All entries below are to be reproduced exactly.
___ Provided records ___
(** The state a run from the initial state ends in. *)
Definition stateAfter (es : list Event) : State.t :=
  match run initialState es with
  | Done s => s
  | _ => initialState
  end.

(** Identifier and status of every entry. *)
Definition ledgerStatus (log : list AuditEntry.t) : list (string * string) :=
  map (fun e => (AuditEntry.id e, AuditEntry.status e)) log.


(** Goals about the literals are settled by running the definitions. *)
Ltac evaluate := repeat split; vm_compute; reflexivity.

(** * Properties *)

(** ** Drift evaluation *)

Lemma driftAlerts_violations (p : Portfolio.t) :
  driftAlerts p = violations 2.5 (Portfolio.holdings p).
Proof. reflexivity. Qed.

Lemma triggered_nonempty (l : list Holding.t) :
  triggered l = true <-> l <> [].
Proof.
  unfold triggered. destruct l as [|h l]; simpl.
  - split; [discriminate | intros H; now contradiction H].
  - split; [discriminate | reflexivity].
Qed.

Section Violations.

Variable thresholdPercent : Js.number.

Lemma violations_In (hs : list Holding.t) (h : Holding.t) :
  In h (violations thresholdPercent hs)
  <-> In h hs /\ exceeds thresholdPercent h = true.
Proof. unfold violations. apply filter_In. Qed.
___
■ **Answer to the problem**:
(** The state a run from the initial state ends in. *)
Definition stateAfter (es : list Event) : State.t :=
  match run initialState es with
  | Done s => s
  | _ => initialState
  end.

(** Identifier and status of every entry. *)
Definition ledgerStatus (log : list AuditEntry.t) : list (string * string) :=
  map (fun e => (AuditEntry.id e, AuditEntry.status e)) log.


(** Goals about the literals are settled by running the definitions. *)
Ltac evaluate := repeat split; vm_compute; reflexivity.

(** * Properties *)

(** ** Drift evaluation *)

Lemma driftAlerts_violations (p : Portfolio.t) :
  driftAlerts p = violations 2.5 (Portfolio.holdings p).
Proof. reflexivity. Qed.

Lemma triggered_nonempty (l : list Holding.t) :
  triggered l = true <-> l <> [].
Proof.
  unfold triggered. destruct l as [|h l]; simpl.
  - split; [discriminate | intros H; now contradiction H].
  - split; [discriminate | reflexivity].
Qed.

Section Violations.

Variable thresholdPercent : Js.number.

Lemma violations_In (hs : list Holding.t) (h : Holding.t) :
  In h (violations thresholdPercent hs)
  <-> In h hs /\ exceeds thresholdPercent h = true.
Proof. unfold violations. apply filter_In. Qed.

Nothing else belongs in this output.